“Il Tar dell’Emilia dice no alle benedizioni
pasquali a Scuola”, il Tribunale Amministrativo ha stabilito che “il principio costituzionale della
laicità o non confessionalità dello
Stato non significa indifferenza di fronte all'esperienza religiosa, ma
comporta piuttosto equidistanza e imparzialità rispetto a tutte le
confessioni religiose (…) Non può, invece la scuola essere coinvolta
nella celebrazione di riti religiosi che sono essi sì attinenti
unicamente alla sfera individuale di ciascuno - secondo scelte private di
natura incomprimibile - e si rivelano quindi estranei a un ambito pubblico
che deve di per sé evitare discriminazioni”.
Ci
permettiamo alcune brevi considerazioni.
In punto di
legge crediamo che il TAR non abbia torto, se la laicità viene letteralmente intesa
come separazione
fra la sfera religiosa e la sfera dello stato il suo appunto è ineccepibile.

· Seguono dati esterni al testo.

(* ===== verification/Notifications.v ===== *)
(** * Notification outbox

    The delivery half of [internal/storage/notifications.go]: claiming due
    deliveries under a lease and recording their outcome. *)

From S2P Require Import Prelude GoStrings GoTime Sha256 Json Cryptox Incidents Events Policies.
From S2P Require Import Database Tx Storage Process Samples Lifecycle EventStore.
Open Scope Z_scope.

Module Notifications.
Import Json DB Tx Storage Process Samples Lifecycle EventStore.

(** [strings.TrimRight(s, "/")]. *)
Fixpoint drop_slashes (s : string) : string :=
  match s with
  | String c rest => if Ascii.eqb c "/" then drop_slashes rest else s
  | EmptyString => EmptyString
  end.
Definition TrimRightSlash (s : string) : string := srev (drop_slashes (srev s)).

(** [v, _ := value[k].(string)]. *)
Definition string_at (m : gmap string json) (k : string) : string :=
  match m !! k with Some (JStr s) => s | _ => "" end.

(** The stored payload is a jsonb object; a JSON null would leave the nil map,
    whose assignment panics. *)
Definition prepareDeliveryPayload (payload : json) (token : string) : result error (json * string) :=
  match payload with
  | JObj m =>
      let value := to_map m in
      let base := string_at value "ack_base_url" in
      let traceParent := string_at value "traceparent" in
      let value := delete "traceparent" (delete "ack_base_url" value) in
      let value := <["ack_url" := JStr (TrimRightSlash base +:+ "/api/v1/ack/" +:+ token)]> value in
      Ok (jmap (map_to_list value), traceParent)
  | JNull => Err (Errorf "panic: assignment to entry in nil map")
  | _ => Err (Errorf "json: cannot unmarshal into Go value of type map[string]interface {}")
  end.

Record Delivery := mkDelivery {
  dl_ID : string; dl_TenantID : string; dl_IncidentID : string; dl_ChannelID : string;
  dl_Kind : string; dl_DedupeKey : string; dl_Payload : json; dl_Config : option json;
  dl_Attempt : Z; dl_TraceParent : string }.

(** A joined row of the claim query, with the ciphertext of its token. *)
Record claimed := mkClaimed { cl_row : delivery_row; cl_config : option json }.

(** [rows.Scan]: [channel_id] is scanned into a string. *)
Definition scan_claimed (x : claimed) : result error (Delivery * string) :=
  let r := cl_row x in
  match da_channel_id r with
  | None => Err (Errorf "cannot scan NULL into *string")
  | Some c => Ok (mkDelivery (da_id r) (da_tenant_id r) (da_incident_id r) c (da_channel_kind r)
                    (da_dedupe_key r) (da_payload r) (cl_config x) (da_attempt r) "",
                  coalesce (da_ack_token_ciphertext r))
  end.

(** [SET status=CASE WHEN channel_kind='mock' THEN 'failed' ELSE 'ambiguous' END, ..]. *)
Definition expire_lease (e : env) (r : delivery_row) : delivery_row :=
  mk_delivery (da_id r) (da_tenant_id r) (da_incident_id r) (da_channel_id r) (da_channel_kind r)
    (da_dedupe_key r) (if streqb (da_channel_kind r) "mock" then "failed" else "ambiguous") (da_attempt r)
    (da_payload r) (da_ack_token_ciphertext r) (da_provider_reference r)
    (Some "delivery lease expired; outcome unknown") (da_next_attempt_at r) None (da_delivered_at r)
    (da_created_at r) (pg_now e).

Definition lease_expired (e : env) (r : delivery_row) : bool :=
  streqb (da_status r) "delivering"
  && match da_lease_expires_at r with Some t => t <=? pg_now e | None => false end.

(** [SET status='delivering', attempt=attempt+1, lease_expires_at=now()+interval '30 seconds', ..]. *)
Definition start_delivery (e : env) (r : delivery_row) : delivery_row :=
  mk_delivery (da_id r) (da_tenant_id r) (da_incident_id r) (da_channel_id r) (da_channel_kind r)
    (da_dedupe_key r) "delivering" (da_attempt r + 1) (da_payload r) (da_ack_token_ciphertext r)
    (da_provider_reference r) (da_sanitized_error r) (da_next_attempt_at r)
    (Some (pg_now e + 30 * Second)) (da_delivered_at r) (da_created_at r) (pg_now e).

Definition due (e : env) (r : delivery_row) : bool :=
  in_strs (da_status r) ["pending"; "failed"] && (da_next_attempt_at r <=? pg_now e).

(** [LEFT JOIN notification_channels c ON c.id=d.channel_id]. *)
Definition channel_config (d : db) (r : delivery_row) : option json :=
  match da_channel_id r with
  | None => None
  | Some c => option_map nc_config (find (fun o => streqb (nc_id o) c) (d notification_channels))
  end.

Definition due_before (a b : delivery_row) : Prop := da_next_attempt_at a <= da_next_attempt_at b.
#[export] Instance due_before_dec : RelDecision due_before.
Proof. intros a b. unfold due_before. apply _. Defined.

(** [.. ORDER BY d.next_attempt_at FOR UPDATE OF d SKIP LOCKED LIMIT $1]; [locked]
    are the rows other transactions hold. *)
Definition claimable (locked : delivery_row -> bool) (limit : Z) (e : env) (d : db) : list claimed :=
  map (fun r => mkClaimed r (channel_config d r))
    (take (Z.to_nat limit)
       (merge_sort due_before
          (List.filter (fun r => due e r && negb (locked r)) (d delivery_attempts)))).

(** The scan loop reads all rows before anything is sent. *)
Fixpoint scan_all (l : list claimed) : result error (list (Delivery * string)) :=
  match l with
  | [] => Ok []
  | x :: rest => y ← scan_claimed x; ys ← scan_all rest; Ok (y :: ys)
  end.

Definition claim_one (box : Cryptox.Box) (x : Delivery * string) (out : list Delivery) : M (list Delivery) :=
  let '(d, cipher) := x in
  _ ← update delivery_attempts (fun _ _ r => streqb (da_id r) (dl_ID d)) start_delivery;
  plain ← of_result (Cryptox.Decrypt box cipher (dl_IncidentID d));
  pp ← of_result (prepareDeliveryPayload (dl_Payload d) plain);
  mret (out ++ [mkDelivery (dl_ID d) (dl_TenantID d) (dl_IncidentID d) (dl_ChannelID d) (dl_Kind d)
                  (dl_DedupeKey d) pp.1 (dl_Config d) (dl_Attempt d) pp.2]).

Definition claim_limit (limit : Z) : Z := if (limit <=? 0) || (100 <? limit) then 20 else limit.

Definition ClaimDeliveries_tx (box : Cryptox.Box) (locked : delivery_row -> bool) (limit : Z)
    : M (list Delivery) :=
  let limit := claim_limit limit in
  _ ← begin_tx;
  _ ← update delivery_attempts (fun e _ => lease_expired e) expire_lease;
  rows ← select (claimable locked limit);
  items ← of_result (scan_all rows);
  loop (claim_one box) items [].

Definition ClaimDeliveries (e : env) (box : Cryptox.Box) (locked : delivery_row -> bool) (limit : Z) (d : db)
    : result error (list Delivery) * db :=
  run e (ClaimDeliveries_tx box locked limit) d.

(** ** [CompleteDelivery] *)

Definition sanitizeError (value : string) : string := truncate value 500.

Definition complete_ok (providerRef : string) (e : env) (r : delivery_row) : delivery_row :=
  mk_delivery (da_id r) (da_tenant_id r) (da_incident_id r) (da_channel_id r) (da_channel_kind r)
    (da_dedupe_key r) "delivered" (da_attempt r) (da_payload r) (da_ack_token_ciphertext r)
    (nullif providerRef) None (da_next_attempt_at r) None (Some (pg_now e)) (da_created_at r) (pg_now e).

Definition complete_failed (message : string) (e : env) (r : delivery_row) : delivery_row :=
  mk_delivery (da_id r) (da_tenant_id r) (da_incident_id r) (da_channel_id r) (da_channel_kind r)
    (da_dedupe_key r) (if 5 <=? da_attempt r then "ambiguous" else "failed") (da_attempt r) (da_payload r)
    (da_ack_token_ciphertext r) (da_provider_reference r) (Some message)
    (pg_now e + Z.min 300 (2 ^ da_attempt r) * Second) None (da_delivered_at r) (da_created_at r) (pg_now e).

(** The failing [UPDATE]: [power(2,attempt)] is a double and overflows from
    attempt 1024 on. *)
Definition update_failed (deliveryID message : string) : M (list delivery_row) :=
  stmt (fun e d =>
    if existsb (fun r => streqb (da_id r) deliveryID && (1024 <=? da_attempt r)) (d delivery_attempts)
    then Err (PgError "22003" "value out of range: overflow")
    else Ok (returning (fun r => streqb (da_id r) deliveryID) (complete_failed message e) (d delivery_attempts),
             upd delivery_attempts
               (update_where (fun r => streqb (da_id r) deliveryID) (complete_failed message e)
                  (d delivery_attempts)) d)).

Definition CompleteDelivery_tx (deliveryID providerRef : string) (deliveryErr : option string) : M unit :=
  _ ← begin_tx;
  found ← select_row (fun _ d => List.filter (fun r => streqb (da_id r) deliveryID) (d delivery_attempts));
  match found with
  | None => throw (Errorf "no rows in result set")
  | Some r =>
      let metadata := [("channel_kind", JStr (da_channel_kind r)); ("attempt", jint (da_attempt r))] in
      am ←
        match deliveryErr with
        | None =>
            _ ← update delivery_attempts (fun _ _ r => streqb (da_id r) deliveryID) (complete_ok providerRef);
            mret ("notification.delivered",
                  metadata ++ [("provider_reference", JStr (truncate providerRef 128))])
        | Some msg =>
            let message := sanitizeError msg in
            _ ← update_failed deliveryID message;
            mret ("notification.failed", metadata ++ [("error", JStr message)])
        end;
      let '(action, metadata) := (am : string * list (string * json)) in
      appendAudit (mkAuditInput (da_tenant_id r) "service" "stormrelay-worker" action "delivery" deliveryID
        "" "" None None (Ok (jmap metadata)))
  end.

Definition CompleteDelivery (e : env) (deliveryID providerRef : string) (deliveryErr : option string) (d : db)
    : result error unit * db :=
  run e (CompleteDelivery_tx deliveryID providerRef deliveryErr) d.

(** ** Invariant of the outbox *)

(** Providers other than the mock channel get at most five attempts. *)
Record delivery_ok (r : delivery_row) : Prop := {
  do_status : da_status r ∈ delivery_statuses;
  do_lease : da_lease_expires_at r <> None <-> da_status r = "delivering";
  do_attempt : 0 <= da_attempt r;
  do_delivered : da_status r = "delivered" -> da_delivered_at r <> None;
  do_bounded : da_channel_kind r <> "mock" ->
    da_attempt r <= 5 /\ (da_status r ∈ ["pending"; "failed"] -> da_attempt r <= 4);
}.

Detto in altre parole l’applicazione astratta del principio è corretta.
Il problema
è che la legge non può non tener conto di un quadro consolidato di tradizioni e
di culture. Ecco perchè la sentenza del TAR ci lascia perplessi.
Noi siamo
per la laicità dello Stato ma non siamo d’accordo a trasformare la laicità in
un’arma contundente che scalza dal suo piedistallo usi e costumi consolidati
che fanno parte della nostra identità.
Non
crediamo che i presepi, l’acqua santa, i canti di Natale, i crocefissi facciamo
male a qualcuno. Anzi possono essere in moltissimi casi una occasione per aprire un confronto a trecentosessanta
gradi con altre religioni ed altri credi
di cui sono portatori i nuovi cittadini
italiani.
Limitare
noi stessi, che da sempre abbiamo vissuto in un certo modo, per non offendere
gli altri è una forma di autocensura inaccettabile che non aiuta il dialogo, ma
rischia al contrario di aprire nuovi solchi.
Ma quello
che ci lascia ancor più perplessi è che su queste vicende c’è una sorta di
battaglia a senso unico contro la religione (non troviamo altro modo per
definirla) mentre il lassismo dei costumi (questo sì offensivo per altre fedi) viene
non solo tollerato ma incentivato.
Se chiunque
tra noi decide di andare a risiedere in un altro stato si adatta alle leggi e
alle norme che vigono in quella parte del mondo. Non si capisce perché da noi
debba avvenire il contrario.
Speriamo
che stavolta questa notizia, al di là delle giuste critiche, non sia colta al
volo da qualche amministratore nostrano che si è auto insignito del titolo di “difensore
della fede”.
Così come
non ci piace la sentenza del TAR non ci piacciono nemmeno le esternazioni
strumentali su Crocefissi, Presepi, Unioni Civili.
Come Il
sentimento religioso non può diventare bersaglio di un laicismo deteriore dall'altro lato non può diventare nemmeno uno strumento per farsi pubblicità.
Vorremmo ricordare, a chi scopre oggi la sua vocazione
da cavaliere templare, che «non chiunque dice:
“Signore, Signore”, entrerà nel Regno dei Cieli” e, aggiungiamo noi, nemmeno in
Consiglio Regionale o in Parlamento.